Collected data
━━━━━━━━━━━━━━━━━━━━━━━━━━━━━━
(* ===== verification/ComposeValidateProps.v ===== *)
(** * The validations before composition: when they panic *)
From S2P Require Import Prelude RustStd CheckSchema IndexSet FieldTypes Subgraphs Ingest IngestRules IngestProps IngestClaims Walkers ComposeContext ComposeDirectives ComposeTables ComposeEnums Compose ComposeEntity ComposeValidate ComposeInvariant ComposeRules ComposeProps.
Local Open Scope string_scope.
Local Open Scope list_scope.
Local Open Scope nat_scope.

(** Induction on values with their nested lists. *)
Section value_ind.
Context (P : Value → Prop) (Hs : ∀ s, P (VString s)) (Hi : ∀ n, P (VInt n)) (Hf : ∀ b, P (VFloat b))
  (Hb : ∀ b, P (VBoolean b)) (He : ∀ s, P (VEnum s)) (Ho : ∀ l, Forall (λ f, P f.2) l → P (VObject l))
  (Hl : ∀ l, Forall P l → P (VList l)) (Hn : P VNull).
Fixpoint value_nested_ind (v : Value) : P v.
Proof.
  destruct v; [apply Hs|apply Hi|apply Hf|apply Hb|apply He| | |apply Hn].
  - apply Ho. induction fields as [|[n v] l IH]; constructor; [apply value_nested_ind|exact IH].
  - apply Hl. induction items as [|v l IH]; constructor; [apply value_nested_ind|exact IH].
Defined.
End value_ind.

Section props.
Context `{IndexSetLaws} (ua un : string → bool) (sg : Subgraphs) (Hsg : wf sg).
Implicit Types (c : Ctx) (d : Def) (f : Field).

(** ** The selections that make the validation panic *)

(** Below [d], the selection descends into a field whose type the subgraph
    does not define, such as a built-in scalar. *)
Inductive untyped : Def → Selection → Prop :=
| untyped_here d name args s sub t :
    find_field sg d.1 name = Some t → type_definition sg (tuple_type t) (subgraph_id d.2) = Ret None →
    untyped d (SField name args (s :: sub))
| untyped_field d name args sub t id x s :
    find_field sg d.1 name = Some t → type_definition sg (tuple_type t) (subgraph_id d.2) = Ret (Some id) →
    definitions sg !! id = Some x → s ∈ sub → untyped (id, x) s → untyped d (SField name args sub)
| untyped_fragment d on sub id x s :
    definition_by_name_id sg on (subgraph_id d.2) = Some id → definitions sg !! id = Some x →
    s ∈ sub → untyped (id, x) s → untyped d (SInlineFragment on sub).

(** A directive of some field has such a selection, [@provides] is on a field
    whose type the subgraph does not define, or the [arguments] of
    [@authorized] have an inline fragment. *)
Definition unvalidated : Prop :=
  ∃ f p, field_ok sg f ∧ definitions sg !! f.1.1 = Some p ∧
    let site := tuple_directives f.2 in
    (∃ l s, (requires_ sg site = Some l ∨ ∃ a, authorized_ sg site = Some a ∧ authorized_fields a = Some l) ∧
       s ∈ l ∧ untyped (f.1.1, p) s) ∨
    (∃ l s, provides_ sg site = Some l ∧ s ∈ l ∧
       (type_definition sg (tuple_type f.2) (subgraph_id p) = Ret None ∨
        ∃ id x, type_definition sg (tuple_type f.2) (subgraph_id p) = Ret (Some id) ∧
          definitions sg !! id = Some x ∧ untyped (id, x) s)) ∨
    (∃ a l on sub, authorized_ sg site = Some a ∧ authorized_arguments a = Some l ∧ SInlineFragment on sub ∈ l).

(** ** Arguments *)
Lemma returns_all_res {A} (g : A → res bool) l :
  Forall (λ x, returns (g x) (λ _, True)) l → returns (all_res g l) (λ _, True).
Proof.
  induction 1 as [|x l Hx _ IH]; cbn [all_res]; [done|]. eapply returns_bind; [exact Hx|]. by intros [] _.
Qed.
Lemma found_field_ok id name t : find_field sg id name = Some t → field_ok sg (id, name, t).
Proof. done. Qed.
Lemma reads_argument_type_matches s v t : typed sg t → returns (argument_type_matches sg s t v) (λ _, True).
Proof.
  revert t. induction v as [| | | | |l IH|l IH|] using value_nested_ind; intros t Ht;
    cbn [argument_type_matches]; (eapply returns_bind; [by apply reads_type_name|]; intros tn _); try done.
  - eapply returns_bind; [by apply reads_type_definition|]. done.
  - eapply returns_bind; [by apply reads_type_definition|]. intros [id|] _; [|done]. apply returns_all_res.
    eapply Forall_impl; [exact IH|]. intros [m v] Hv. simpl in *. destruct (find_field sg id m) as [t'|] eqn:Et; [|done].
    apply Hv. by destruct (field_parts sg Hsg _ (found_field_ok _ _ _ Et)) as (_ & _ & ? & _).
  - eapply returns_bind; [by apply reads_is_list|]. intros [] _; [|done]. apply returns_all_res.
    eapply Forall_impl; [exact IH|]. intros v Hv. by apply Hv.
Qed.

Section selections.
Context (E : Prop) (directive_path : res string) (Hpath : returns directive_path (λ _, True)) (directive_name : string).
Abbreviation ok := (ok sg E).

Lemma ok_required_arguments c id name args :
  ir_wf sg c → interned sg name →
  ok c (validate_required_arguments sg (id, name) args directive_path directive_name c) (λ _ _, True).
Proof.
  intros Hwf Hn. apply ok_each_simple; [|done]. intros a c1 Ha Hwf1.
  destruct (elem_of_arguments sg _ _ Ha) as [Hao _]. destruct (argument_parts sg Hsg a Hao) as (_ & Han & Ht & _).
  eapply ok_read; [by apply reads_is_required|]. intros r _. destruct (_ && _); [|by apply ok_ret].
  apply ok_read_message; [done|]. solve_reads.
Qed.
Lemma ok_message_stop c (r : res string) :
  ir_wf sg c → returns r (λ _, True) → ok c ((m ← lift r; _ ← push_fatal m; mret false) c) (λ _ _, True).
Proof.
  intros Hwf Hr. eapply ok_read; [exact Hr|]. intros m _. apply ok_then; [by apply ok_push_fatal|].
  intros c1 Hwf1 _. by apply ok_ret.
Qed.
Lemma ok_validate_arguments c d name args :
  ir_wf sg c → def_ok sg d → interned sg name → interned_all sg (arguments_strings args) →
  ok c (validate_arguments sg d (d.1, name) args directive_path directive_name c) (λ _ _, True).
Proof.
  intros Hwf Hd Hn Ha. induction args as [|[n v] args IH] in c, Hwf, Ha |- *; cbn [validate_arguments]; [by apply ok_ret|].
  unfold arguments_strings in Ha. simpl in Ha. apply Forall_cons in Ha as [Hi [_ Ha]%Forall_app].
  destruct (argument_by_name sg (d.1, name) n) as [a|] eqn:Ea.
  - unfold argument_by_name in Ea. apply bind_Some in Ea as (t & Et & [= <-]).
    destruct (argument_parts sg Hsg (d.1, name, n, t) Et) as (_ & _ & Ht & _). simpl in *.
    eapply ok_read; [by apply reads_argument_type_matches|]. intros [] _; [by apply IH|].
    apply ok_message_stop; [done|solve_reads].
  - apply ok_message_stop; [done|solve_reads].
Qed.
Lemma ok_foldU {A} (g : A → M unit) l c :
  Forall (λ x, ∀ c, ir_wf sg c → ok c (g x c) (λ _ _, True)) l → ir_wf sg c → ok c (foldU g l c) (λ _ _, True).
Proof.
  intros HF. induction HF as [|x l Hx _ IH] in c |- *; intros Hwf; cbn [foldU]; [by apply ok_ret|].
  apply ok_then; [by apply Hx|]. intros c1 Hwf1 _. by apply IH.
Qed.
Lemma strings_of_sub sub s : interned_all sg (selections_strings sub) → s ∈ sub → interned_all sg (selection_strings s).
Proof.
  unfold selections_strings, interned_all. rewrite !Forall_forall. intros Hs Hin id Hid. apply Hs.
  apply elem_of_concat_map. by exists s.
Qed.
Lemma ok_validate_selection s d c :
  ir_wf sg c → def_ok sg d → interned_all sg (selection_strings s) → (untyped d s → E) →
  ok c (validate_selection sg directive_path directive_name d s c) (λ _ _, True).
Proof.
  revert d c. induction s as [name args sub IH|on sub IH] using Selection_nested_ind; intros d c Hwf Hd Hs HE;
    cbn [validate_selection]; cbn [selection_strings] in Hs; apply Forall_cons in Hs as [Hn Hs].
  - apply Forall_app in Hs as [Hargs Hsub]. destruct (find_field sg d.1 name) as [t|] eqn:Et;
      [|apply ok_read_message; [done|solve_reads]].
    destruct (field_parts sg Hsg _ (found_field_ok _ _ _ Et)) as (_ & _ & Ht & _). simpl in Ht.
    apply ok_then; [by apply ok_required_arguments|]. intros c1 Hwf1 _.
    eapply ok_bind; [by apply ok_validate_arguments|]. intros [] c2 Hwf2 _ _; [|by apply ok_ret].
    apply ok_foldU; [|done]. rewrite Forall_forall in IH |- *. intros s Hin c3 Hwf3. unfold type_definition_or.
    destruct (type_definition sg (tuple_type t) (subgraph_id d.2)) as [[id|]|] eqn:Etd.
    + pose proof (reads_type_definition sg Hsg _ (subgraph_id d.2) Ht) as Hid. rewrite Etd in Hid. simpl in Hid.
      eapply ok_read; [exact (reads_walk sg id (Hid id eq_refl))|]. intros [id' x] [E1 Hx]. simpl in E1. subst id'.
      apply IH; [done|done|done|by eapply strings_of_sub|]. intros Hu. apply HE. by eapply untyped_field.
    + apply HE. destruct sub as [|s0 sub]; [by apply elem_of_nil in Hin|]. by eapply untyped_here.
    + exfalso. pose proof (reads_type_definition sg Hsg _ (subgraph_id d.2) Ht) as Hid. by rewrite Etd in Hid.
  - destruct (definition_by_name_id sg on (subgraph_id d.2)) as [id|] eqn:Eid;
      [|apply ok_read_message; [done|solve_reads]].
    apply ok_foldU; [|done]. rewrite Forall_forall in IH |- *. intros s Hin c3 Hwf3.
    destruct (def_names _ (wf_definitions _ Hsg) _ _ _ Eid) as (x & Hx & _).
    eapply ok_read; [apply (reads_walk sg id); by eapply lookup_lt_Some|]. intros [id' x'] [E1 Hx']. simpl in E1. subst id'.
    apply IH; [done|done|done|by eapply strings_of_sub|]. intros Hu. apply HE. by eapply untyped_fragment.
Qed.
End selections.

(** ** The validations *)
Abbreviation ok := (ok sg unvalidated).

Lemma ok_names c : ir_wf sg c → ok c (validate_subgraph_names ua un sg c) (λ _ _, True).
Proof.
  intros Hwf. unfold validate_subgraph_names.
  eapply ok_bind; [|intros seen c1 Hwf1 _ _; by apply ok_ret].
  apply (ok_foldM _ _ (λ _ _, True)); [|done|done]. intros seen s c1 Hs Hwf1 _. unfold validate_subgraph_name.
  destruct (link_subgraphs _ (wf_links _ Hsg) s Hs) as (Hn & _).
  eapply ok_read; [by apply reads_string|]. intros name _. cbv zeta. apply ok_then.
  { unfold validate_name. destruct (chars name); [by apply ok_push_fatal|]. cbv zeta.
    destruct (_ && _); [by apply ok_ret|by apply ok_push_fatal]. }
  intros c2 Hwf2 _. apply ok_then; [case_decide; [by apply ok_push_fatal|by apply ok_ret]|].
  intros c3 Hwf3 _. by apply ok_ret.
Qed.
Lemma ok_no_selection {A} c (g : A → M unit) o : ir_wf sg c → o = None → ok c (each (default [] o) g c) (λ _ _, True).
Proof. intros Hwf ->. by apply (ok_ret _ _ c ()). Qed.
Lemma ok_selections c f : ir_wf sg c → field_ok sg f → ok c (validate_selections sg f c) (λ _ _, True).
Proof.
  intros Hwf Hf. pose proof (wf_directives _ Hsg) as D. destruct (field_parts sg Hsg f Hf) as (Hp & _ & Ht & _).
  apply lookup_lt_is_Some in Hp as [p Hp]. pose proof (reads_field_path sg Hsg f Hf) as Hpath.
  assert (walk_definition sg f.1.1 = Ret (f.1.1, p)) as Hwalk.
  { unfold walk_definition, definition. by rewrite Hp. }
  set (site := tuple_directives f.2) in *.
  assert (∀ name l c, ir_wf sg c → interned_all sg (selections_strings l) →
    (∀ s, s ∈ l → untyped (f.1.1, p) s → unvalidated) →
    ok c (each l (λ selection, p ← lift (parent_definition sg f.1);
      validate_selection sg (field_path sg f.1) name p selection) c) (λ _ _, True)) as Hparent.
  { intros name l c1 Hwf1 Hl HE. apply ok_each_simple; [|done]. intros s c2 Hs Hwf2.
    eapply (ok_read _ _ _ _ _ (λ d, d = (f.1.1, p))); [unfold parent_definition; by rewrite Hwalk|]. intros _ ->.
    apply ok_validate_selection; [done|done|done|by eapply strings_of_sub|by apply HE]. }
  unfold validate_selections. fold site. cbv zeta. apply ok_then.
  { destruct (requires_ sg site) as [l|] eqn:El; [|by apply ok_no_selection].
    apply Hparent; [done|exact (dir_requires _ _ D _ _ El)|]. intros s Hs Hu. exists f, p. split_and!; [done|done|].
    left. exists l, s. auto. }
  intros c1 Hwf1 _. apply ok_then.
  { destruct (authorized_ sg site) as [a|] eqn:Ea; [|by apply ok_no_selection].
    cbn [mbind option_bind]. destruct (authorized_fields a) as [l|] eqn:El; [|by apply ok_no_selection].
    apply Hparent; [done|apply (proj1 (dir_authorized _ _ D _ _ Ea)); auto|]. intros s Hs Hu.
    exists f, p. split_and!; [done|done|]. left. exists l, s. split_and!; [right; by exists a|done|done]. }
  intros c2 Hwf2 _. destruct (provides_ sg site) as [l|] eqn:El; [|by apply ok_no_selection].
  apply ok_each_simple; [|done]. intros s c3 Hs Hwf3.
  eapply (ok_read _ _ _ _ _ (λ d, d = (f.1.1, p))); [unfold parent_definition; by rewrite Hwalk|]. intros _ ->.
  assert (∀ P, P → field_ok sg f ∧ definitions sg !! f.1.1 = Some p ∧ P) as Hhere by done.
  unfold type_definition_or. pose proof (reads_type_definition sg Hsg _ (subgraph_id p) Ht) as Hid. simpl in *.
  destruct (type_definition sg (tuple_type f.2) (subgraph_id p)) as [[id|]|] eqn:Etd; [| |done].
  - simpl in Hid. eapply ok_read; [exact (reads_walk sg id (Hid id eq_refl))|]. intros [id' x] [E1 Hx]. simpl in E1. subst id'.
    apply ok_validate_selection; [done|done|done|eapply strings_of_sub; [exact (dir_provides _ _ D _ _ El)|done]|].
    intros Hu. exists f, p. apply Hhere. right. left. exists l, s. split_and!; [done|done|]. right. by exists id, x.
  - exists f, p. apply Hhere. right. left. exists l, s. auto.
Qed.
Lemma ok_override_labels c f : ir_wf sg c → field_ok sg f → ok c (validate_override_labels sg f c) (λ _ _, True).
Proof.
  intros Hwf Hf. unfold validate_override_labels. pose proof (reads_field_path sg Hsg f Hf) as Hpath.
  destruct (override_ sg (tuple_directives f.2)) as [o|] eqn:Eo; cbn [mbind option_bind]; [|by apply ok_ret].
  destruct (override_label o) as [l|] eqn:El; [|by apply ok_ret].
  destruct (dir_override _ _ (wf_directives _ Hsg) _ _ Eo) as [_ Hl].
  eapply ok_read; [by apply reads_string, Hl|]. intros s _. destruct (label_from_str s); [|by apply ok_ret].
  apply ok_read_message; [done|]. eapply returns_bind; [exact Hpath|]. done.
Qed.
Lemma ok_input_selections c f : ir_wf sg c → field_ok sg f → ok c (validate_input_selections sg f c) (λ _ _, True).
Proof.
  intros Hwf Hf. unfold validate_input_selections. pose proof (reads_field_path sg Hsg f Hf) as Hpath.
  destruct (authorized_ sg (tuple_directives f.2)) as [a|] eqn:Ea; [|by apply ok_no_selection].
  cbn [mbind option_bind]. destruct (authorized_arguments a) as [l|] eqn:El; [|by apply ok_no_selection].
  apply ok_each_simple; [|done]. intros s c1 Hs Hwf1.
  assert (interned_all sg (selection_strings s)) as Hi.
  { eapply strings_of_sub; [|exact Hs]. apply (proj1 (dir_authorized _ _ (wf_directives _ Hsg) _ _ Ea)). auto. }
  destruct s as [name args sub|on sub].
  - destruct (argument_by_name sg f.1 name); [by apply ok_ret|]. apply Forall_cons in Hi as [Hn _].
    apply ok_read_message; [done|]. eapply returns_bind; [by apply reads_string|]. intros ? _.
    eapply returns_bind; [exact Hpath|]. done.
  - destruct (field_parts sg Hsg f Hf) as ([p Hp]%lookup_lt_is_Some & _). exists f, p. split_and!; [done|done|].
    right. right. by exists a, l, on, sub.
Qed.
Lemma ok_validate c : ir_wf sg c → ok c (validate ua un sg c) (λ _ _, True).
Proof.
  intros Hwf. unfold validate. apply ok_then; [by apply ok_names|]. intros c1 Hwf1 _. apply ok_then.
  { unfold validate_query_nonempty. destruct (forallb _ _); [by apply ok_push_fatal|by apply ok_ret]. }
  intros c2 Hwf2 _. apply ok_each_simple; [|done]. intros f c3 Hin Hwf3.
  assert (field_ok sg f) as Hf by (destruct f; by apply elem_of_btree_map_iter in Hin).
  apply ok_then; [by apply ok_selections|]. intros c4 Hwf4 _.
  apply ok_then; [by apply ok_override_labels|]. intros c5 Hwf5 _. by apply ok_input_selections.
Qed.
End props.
━━━━━━━━━━━━━━━━━━━━━━━━━━━━━━
Task item — Up to and including the line that contains "(** * The validations", output the records above exactly, beginning with their first line.

Exercise result —
(* ===== verification/ComposeValidateProps.v ===== *)
(** * The validations before composition: when they panic *)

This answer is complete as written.